▶ _Data in this exercise_:

(** ** The rest of the project

    The helpers [views.py] imports from [saleor/product/utils.py],
    [saleor/product/filters.py], [saleor/product/models.py],
    [saleor/core/utils] and the settings, and the URL configuration behind
    [reverse].  None of them is part of the sources; the views are verified
    for every implementation of this interface.  A helper that only queries
    the database takes the world and returns a value; the two that write
    ([handle_cart_form], which may create the cart, and the form's [save])
    are computations. *)
Class Site `{SiteTypes} : Type := {
  (* django.urls.reverse over the project's URL patterns *)
  reverse : string → list (string * UrlArg) → string;
  (* settings.PAGINATE_BY *)
  PAGINATE_BY : Z;
  (* Product.get_slug(), Product.get_absolute_url() *)
  get_slug : Product → string;
  get_absolute_url : Product → string;
  (* Category.get_full_path() *)
  get_full_path : Category → World → string;
  (* product/utils.py *)
  products_with_details : User → World → list Product;
  products_for_cart : User → World → list Product;
  handle_cart_form : Request → Product → bool → M (Form * Cart);
  get_availability : Product → Discounts → string → World → Availability;
  get_product_images : Product → World → ProductImages;
  get_variant_picker_data : Product → Discounts → string → World → JsonData;
  get_product_attributes_data : Product → World → ProductAttributes;
  product_json_ld :
    Product → Availability → ProductAttributes → World → JsonData;
  products_with_availability :
    Page → Discounts → string → World → list (Product * Availability);
  (* the add-to-cart form: form.is_valid(), form.errors, form.save() *)
  form_is_valid : Form → World → bool;
  form_errors : Form → World → FormErrors;
  form_save : Form → World → World;
  (* json.dumps(data, default=serialize_decimal) *)
  json_dumps : JsonData → string;
  (* QuerySet.order_by('name') *)
  order_by_name : list Product → list Product;
  (* product/filters.py: ProductFilter(data, queryset=, category=) and .qs *)
  ProductFilter_init : QueryDict → list Product → Category → ProductFilter;
  qs : ProductFilter → list Product;
  (* core/utils *)
  get_paginator_items : list Product → Z → option string → Result Page;
  get_now_sorted_by : ProductFilter → string;
  get_sort_by_choices : ProductFilter → SortChoices
}.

▶ _Prompt_: Please transcribe each of the entries, exactly as written.

▶ _Exercise output_:
(** ** The rest of the project

    The helpers [views.py] imports from [saleor/product/utils.py],
    [saleor/product/filters.py], [saleor/product/models.py],
    [saleor/core/utils] and the settings, and the URL configuration behind
    [reverse].  None of them is part of the sources; the views are verified
    for every implementation of this interface.  A helper that only queries
    the database takes the world and returns a value; the two that write
    ([handle_cart_form], which may create the cart, and the form's [save])
    are computations. *)
Class Site `{SiteTypes} : Type := {
  (* django.urls.reverse over the project's URL patterns *)
  reverse : string → list (string * UrlArg) → string;
  (* settings.PAGINATE_BY *)
  PAGINATE_BY : Z;
  (* Product.get_slug(), Product.get_absolute_url() *)
  get_slug : Product → string;
  get_absolute_url : Product → string;
  (* Category.get_full_path() *)
  get_full_path : Category → World → string;
  (* product/utils.py *)
  products_with_details : User → World → list Product;
  products_for_cart : User → World → list Product;
  handle_cart_form : Request → Product → bool → M (Form * Cart);
  get_availability : Product → Discounts → string → World → Availability;
  get_product_images : Product → World → ProductImages;
  get_variant_picker_data : Product → Discounts → string → World → JsonData;
  get_product_attributes_data : Product → World → ProductAttributes;
  product_json_ld :
    Product → Availability → ProductAttributes → World → JsonData;
  products_with_availability :
    Page → Discounts → string → World → list (Product * Availability);
  (* the add-to-cart form: form.is_valid(), form.errors, form.save() *)
  form_is_valid : Form → World → bool;
  form_errors : Form → World → FormErrors;
  form_save : Form → World → World;
  (* json.dumps(data, default=serialize_decimal) *)
  json_dumps : JsonData → string;
  (* QuerySet.order_by('name') *)
  order_by_name : list Product → list Product;
  (* product/filters.py: ProductFilter(data, queryset=, category=) and .qs *)
  ProductFilter_init : QueryDict → list Product → Category → ProductFilter;
  qs : ProductFilter → list Product;
  (* core/utils *)
  get_paginator_items : list Product → Z → option string → Result Page;
  get_now_sorted_by : ProductFilter → string;
  get_sort_by_choices : ProductFilter → SortChoices
}.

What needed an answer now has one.